------ DATA SUPPLIED

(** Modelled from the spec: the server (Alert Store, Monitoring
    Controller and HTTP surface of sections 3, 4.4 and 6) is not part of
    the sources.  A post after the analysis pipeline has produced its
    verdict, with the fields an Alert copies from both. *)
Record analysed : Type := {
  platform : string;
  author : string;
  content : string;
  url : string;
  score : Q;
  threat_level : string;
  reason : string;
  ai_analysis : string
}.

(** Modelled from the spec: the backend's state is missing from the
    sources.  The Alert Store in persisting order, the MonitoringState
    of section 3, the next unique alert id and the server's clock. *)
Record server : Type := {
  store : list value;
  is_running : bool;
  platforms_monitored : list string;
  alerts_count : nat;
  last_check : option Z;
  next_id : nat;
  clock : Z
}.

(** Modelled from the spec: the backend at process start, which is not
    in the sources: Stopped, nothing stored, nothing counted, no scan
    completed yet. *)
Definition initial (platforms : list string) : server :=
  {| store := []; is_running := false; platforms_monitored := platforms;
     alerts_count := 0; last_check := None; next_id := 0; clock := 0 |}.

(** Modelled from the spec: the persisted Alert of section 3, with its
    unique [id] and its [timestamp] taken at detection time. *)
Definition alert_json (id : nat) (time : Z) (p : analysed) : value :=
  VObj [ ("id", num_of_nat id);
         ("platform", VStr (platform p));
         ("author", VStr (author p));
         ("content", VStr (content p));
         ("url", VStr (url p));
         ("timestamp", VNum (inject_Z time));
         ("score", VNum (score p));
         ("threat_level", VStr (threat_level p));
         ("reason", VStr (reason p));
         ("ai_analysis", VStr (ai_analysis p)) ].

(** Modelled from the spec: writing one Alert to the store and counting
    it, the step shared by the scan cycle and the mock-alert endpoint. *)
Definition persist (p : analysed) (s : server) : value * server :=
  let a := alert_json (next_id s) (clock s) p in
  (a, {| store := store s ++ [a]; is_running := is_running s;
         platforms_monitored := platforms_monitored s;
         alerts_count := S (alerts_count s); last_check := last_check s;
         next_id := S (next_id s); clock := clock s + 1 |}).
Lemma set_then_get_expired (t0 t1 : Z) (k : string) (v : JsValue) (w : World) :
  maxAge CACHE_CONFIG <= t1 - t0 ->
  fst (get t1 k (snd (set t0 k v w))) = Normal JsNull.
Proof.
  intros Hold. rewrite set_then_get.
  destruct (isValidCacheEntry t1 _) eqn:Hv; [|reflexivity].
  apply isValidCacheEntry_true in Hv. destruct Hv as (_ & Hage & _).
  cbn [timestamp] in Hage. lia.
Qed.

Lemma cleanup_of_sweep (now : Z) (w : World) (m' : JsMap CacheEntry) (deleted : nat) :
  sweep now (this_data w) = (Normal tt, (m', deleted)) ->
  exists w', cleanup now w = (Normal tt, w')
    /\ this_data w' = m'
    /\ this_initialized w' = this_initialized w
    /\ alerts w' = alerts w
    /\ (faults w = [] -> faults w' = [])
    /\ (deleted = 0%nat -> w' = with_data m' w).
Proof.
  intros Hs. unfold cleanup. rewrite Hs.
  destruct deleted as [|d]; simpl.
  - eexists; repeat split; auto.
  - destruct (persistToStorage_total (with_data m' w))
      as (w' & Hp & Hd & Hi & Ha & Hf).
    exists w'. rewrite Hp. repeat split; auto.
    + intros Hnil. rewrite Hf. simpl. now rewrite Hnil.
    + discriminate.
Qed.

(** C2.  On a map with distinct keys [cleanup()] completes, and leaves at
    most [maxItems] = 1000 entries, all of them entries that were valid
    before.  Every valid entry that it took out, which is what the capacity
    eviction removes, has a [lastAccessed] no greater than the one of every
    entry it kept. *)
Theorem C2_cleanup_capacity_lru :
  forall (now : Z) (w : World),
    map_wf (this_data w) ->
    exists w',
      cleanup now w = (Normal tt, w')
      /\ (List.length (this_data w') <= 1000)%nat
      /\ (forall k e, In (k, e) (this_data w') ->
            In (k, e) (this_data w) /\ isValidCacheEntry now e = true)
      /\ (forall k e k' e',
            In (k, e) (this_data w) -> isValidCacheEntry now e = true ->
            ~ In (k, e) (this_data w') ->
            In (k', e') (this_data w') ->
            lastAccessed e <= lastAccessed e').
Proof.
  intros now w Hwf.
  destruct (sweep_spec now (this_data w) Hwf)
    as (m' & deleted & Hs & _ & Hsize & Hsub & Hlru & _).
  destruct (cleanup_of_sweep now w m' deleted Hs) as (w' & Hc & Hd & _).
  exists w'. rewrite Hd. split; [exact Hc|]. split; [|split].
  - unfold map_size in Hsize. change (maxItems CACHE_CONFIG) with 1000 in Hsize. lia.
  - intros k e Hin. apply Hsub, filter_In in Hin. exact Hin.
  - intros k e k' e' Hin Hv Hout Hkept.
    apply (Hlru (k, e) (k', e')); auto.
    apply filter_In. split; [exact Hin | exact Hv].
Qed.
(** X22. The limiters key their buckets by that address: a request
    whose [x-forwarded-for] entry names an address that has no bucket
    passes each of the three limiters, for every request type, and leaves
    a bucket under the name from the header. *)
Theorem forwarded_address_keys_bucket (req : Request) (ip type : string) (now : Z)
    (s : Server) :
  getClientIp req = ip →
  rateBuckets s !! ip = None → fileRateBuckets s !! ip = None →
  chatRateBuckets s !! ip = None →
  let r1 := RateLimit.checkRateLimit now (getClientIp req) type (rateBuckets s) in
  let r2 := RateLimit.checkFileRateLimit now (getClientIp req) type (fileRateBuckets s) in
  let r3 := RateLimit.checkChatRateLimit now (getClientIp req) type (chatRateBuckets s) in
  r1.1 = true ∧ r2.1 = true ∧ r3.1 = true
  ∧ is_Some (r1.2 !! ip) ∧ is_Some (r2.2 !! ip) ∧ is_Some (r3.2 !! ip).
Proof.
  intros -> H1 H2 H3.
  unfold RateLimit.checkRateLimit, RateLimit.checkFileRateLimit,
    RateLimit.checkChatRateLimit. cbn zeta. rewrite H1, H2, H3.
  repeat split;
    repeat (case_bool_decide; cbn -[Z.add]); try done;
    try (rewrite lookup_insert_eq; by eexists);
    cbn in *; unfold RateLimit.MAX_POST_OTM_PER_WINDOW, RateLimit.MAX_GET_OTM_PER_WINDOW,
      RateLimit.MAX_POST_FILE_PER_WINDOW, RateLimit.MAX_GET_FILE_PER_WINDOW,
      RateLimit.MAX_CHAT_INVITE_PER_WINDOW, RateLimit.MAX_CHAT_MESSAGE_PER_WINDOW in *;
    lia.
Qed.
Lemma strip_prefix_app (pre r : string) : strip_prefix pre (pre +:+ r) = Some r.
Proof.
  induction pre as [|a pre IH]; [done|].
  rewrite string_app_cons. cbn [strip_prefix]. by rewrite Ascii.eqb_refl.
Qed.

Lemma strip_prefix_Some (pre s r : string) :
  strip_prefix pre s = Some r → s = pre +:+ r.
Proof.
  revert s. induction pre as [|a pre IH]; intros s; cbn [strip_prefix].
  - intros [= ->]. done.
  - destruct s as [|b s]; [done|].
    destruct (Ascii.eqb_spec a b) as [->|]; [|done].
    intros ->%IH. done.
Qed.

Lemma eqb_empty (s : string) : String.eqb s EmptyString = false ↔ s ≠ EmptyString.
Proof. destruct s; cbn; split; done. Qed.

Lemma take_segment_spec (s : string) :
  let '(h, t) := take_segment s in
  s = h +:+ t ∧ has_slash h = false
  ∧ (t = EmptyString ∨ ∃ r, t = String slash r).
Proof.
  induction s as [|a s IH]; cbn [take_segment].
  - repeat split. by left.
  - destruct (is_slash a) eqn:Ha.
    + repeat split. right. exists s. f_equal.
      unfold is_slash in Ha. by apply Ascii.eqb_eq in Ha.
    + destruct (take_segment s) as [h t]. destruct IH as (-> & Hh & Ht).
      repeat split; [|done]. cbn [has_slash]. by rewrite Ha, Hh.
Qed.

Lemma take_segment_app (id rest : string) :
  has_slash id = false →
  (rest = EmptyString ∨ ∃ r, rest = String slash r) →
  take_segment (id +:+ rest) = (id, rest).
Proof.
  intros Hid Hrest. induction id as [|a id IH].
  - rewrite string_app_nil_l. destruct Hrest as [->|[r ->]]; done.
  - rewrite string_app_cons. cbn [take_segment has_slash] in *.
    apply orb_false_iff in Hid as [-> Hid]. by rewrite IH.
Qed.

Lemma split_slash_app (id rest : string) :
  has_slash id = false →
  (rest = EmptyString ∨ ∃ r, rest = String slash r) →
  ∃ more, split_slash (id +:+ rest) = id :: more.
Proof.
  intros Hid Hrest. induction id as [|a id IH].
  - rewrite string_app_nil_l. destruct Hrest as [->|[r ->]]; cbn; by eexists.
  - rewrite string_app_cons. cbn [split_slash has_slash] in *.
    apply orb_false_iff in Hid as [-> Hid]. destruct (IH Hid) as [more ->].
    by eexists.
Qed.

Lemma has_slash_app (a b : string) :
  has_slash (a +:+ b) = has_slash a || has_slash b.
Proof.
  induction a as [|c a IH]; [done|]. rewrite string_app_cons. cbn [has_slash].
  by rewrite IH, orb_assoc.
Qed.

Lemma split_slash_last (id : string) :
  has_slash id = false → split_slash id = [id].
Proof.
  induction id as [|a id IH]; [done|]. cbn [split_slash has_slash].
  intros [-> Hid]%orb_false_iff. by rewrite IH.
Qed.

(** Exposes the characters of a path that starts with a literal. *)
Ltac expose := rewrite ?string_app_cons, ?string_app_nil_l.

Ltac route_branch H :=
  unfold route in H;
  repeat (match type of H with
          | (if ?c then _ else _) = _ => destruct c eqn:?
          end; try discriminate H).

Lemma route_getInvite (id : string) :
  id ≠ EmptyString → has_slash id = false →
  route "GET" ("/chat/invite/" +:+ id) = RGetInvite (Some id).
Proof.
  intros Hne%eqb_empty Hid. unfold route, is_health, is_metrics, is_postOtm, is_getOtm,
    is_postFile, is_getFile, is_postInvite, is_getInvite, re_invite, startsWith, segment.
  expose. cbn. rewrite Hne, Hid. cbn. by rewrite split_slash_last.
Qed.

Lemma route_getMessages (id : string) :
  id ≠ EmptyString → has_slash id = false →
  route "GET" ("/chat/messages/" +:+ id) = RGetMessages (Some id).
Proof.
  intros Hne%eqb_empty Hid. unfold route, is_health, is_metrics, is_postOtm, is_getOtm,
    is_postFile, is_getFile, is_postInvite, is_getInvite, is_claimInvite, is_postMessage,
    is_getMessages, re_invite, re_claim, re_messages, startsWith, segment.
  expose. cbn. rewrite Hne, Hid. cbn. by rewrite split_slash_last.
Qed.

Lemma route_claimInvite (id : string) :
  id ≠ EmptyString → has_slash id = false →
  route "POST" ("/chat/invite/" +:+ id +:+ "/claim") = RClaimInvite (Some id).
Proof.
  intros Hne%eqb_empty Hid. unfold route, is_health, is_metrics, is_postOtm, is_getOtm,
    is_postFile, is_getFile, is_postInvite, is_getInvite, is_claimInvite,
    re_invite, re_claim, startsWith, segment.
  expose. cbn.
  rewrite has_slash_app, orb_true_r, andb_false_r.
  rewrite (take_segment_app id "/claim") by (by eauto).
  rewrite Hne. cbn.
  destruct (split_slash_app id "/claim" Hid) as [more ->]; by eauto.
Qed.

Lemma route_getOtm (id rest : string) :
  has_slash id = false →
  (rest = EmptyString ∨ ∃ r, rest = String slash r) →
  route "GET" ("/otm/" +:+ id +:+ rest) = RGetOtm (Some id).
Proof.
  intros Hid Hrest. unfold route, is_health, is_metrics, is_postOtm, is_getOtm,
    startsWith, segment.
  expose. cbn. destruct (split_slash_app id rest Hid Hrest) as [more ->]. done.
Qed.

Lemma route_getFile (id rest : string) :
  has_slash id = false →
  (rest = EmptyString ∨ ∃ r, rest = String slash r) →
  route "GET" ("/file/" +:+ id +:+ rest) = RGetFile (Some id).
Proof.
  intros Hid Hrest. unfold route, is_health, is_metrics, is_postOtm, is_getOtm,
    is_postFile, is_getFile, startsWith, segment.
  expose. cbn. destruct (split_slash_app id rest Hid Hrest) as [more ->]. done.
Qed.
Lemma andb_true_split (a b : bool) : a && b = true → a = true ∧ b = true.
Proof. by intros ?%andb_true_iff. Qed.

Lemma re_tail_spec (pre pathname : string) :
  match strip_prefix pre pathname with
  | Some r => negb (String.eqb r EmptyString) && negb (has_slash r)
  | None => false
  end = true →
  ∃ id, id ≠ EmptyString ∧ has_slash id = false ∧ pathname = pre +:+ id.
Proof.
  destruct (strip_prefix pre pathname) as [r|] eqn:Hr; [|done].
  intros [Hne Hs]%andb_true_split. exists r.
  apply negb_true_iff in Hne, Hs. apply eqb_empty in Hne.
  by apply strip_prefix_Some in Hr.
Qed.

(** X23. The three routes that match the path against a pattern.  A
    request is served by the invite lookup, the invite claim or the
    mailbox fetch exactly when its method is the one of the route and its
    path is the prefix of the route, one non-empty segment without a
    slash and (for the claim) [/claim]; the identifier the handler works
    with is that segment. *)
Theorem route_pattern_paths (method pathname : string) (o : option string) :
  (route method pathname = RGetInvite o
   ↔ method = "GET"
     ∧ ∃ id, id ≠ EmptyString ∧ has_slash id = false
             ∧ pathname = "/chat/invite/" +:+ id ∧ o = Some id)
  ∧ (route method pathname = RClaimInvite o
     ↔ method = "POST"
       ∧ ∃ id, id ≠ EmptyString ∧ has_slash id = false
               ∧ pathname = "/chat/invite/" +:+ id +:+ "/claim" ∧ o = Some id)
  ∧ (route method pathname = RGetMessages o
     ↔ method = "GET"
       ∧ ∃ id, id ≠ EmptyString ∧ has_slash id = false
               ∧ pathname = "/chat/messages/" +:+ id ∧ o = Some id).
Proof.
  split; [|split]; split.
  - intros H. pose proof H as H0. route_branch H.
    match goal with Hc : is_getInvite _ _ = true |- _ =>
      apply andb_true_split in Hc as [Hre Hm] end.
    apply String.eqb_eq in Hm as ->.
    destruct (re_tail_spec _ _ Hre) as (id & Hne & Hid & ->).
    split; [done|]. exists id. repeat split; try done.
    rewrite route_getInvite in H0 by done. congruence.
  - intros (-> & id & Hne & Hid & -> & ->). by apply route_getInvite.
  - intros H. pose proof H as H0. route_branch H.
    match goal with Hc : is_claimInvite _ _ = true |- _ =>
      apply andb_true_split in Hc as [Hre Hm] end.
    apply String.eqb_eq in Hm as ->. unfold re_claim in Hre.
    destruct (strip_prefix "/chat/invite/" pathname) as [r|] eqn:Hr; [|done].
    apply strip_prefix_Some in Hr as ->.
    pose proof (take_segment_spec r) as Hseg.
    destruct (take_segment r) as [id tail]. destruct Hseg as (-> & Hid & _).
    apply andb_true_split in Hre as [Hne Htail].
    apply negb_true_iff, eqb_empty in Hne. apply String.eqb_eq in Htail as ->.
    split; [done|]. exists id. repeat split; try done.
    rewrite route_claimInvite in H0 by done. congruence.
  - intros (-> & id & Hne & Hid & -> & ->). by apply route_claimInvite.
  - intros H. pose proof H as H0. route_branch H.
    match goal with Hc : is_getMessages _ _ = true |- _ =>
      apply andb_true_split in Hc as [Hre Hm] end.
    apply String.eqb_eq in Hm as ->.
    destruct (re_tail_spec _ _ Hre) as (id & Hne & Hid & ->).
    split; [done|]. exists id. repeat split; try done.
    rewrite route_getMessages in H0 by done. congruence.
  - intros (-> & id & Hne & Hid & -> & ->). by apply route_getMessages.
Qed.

------------

### TASK DETAILS
When the word "Ltac" shows up in a line of the entries, pull that line out.

### SOLUTION BELOW
Ltac expose := rewrite ?string_app_cons, ?string_app_nil_l.
Ltac route_branch H :=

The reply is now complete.